Initial expansion (according to a hypothetical Big-Bang), and present acceleration of the universe, as observed thanks to the astrophysics of the supernovae Type Ia, are two very different things. While the expansion is very well based on observation, following the Hubble´s red shift findings, an initial explosion at a space-time point, the Big-Bang, is the result of a mathematical extrapolation, and therefore so far it is only speculation. On the other hand, the accelerated expansion of the universe is based on observation [1]. It is the result of the successful application of the scientific method, like the case of the expansion of the universe. Accelerated expansion is a very well based observation on scientific grounds, and in a direct way. This is not so for the assumed Big-Bang initial explosion.
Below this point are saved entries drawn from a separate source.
Definition findAttNamesAllOne (fuel : nat) (k : nat)
    (productions : list production) : result (list production) :=
  match productions !! k with
  | None => Ok productions
  | Some prod =>
      if strcmp (lhs prod) "instance" =? 0 then Ok productions
      else
        match subtypeOf prod with
        | [] =>
            let ps :=
              alter (set_attNames (attNames prod ++ myAtts prod)) k
                    productions in
            if isSupertype prod then findAttNamesOne fuel k ps else Ok ps
        | _ :: _ => Ok productions
        end
  end.

Definition findAttNamesAll (fuel : nat)
  : list production → result (list production) :=
  forEachProdM (findAttNamesAllOne fuel).

(** ** Own expressions: [findMyExps] *)

Definition isAttExp (e : expression) : bool :=
  (theType e =? TERMINAL) || (theType e =? NONTERMINAL).

(** An [expListCell *] is the rest of the list from that cell on; the
    null pointer is the empty rest.  [skipToAtt] is the loop that stops at
    the first TERMINAL or NONTERMINAL cell. *)
Fixpoint skipToAtt (expCell : list expression) : list expression :=
  match expCell with
  | [] => []
  | e :: next => if isAttExp e then expCell else skipToAtt next
  end.

(** The loop over [source->attNames] that looks for the first name of
    [myAtts]; it yields [attCell] and [expCell]. *)
Fixpoint findAttCell (attCell : list string) (myName : string)
    (expCell : list expression) : result (list string * list expression) :=
  match attCell with
  | [] => Ok ([], expCell)
  | a :: rest =>
      if strcmp a myName =? 0 then Ok (attCell, expCell)
      else
        match expCell with
        | [] => Crash
        | _ :: next => findAttCell rest myName (skipToAtt next)
        end
  end.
It is very interesting to note that the cosmological model of a Big-Bang, as a frame of work, has been and still is the underpinning of the majority of the research work done in cosmology. It had, and still has, many drawbacks. One of them, a very serious one, was related to the fact that it could not explain the present size of the universe. Following the initial developments of this model the present size of the universe would be very small: may be of the order of meters. Obviously this is not the case, and one had to look for an explanation. Instead of looking for an alternative model, something that the many drawbacks of the model has demanded many times, the main stream of the scientific community in cosmology has always decided to add more and more “ad hoc” explanations to keep this frame of work alive. And it appears that this is going to go on for a long time. There is so much work, interests, beliefs, efforts, etc, behind the Big-Bang idea that the overall worldwide inertia created by this cosmological model is very big indeed.

At any rate, some of the “ad hoc” explanations to sustain the main stream ideas could be good ones. I mean good ones when one considers them isolated, independent of the reason that made them come into existence. For example: INFLATION. A very fast exponential expansion at the very early stages of the universe would bring it close to a reasonable size to avoid discrepancies. It has some predictions, flat universe, critical density, cosmic microwave background radiation properties (CMBR) etc. that have been observed. Then, it seems to be a good idea, a good scientific approach supported by the confirmation of some of its predictions.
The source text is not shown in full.